#### Assignment
Examine each line of the data. Copy the line if it includes the word "stays".

#### Records shown
Lemma hw_maps_leaf m root T va p : pt_ok m root T → T !! [PIDX 1 va; PIDX 2 va] = Some p →
  hw_maps m root va = (Z.land (leaf m T va) PTE_V =? PTE_V).
Proof.
  intros Hok H2. destruct (pt_closed _ _ _ Hok [PIDX 1 va] _ _ H2) as [[q H1] _].
  pose proof (pt_entry _ _ _ Hok [] root (PIDX 1 va) (pt_root _ _ _ Hok) ltac:(simpl; lia) (PIDX_bound 1 va)) as E1.
  pose proof (pt_entry _ _ _ Hok [PIDX 1 va] q (PIDX 2 va) H1 ltac:(simpl; lia) (PIDX_bound 2 va)) as E2.
  cbn [app] in E1, E2. rewrite H1 in E1. rewrite H2 in E2.
  destruct (pt_page _ _ _ Hok _ _ H1) as [Hq _]. destruct (pt_page _ _ _ Hok _ _ H2) as [Hp _].
  unfold hw_maps, leaf. by rewrite E1, is_table_pte, table_pte_addr, E2, is_table_pte, table_pte_addr, H2.
Qed.

(** The kernel's address space as it stays: RAM and nothing else. *)
Record kernel_map (kend l1 : Z) (T : tree) (fl : list Z) (s : kmem) : Prop := {
  kp_mm : mm_ok l1 T fl s;
  kp_ram : ∀ va, KERNBASE <= va < PHYMEMEND → hw_walk (km_mem s) l1 va = leaf_pte (V2P va) (kernel_attr kend va);
  kp_other : ∀ va, 0 <= va → 65536 <= vdist KERNBASE va → hw_walk (km_mem s) l1 va = 0
}.

(** It stays so while pages leave the free list and are written to. *)
Lemma kernel_map_kept kend l1 T fl fl' (s s' : kmem) :
  kernel_map kend l1 T fl s → kinv fl' s' → (∀ p, p ∈ fl' → p ∈ fl) →
  (∀ a, (∀ p, p ∈ fl → ¬ in_page p a) → rd8 (km_mem s') a = rd8 (km_mem s) a) → kernel_map kend l1 T fl' s'.
Proof.
  intros [M R O] I Hfl Hm. destruct (mm_ok_mem l1 T fl fl' s s' M I) as [M' L].
  - intros π p Hp Hin%Hfl. by eapply (mm_disj _ _ _ _ M).
  - intros a Ha. apply Hm. intros p Hp. eapply in_tree_free; [by eapply mm_page|apply M|apply M|done|done].
  - assert (W : ∀ va, hw_walk (km_mem s') l1 va = hw_walk (km_mem s) l1 va).
    { intros va. by rewrite (hw_walk_leaf _ _ T va (mm_table _ _ _ _ M')), L, (hw_walk_leaf _ _ T va (mm_table _ _ _ _ M)). }
    split; [done|..]; intros va; rewrite W; [apply R|apply O].
Qed.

#### Response to this exercise
(** The kernel's address space as it stays: RAM and nothing else. *)
(** It stays so while pages leave the free list and are written to. *)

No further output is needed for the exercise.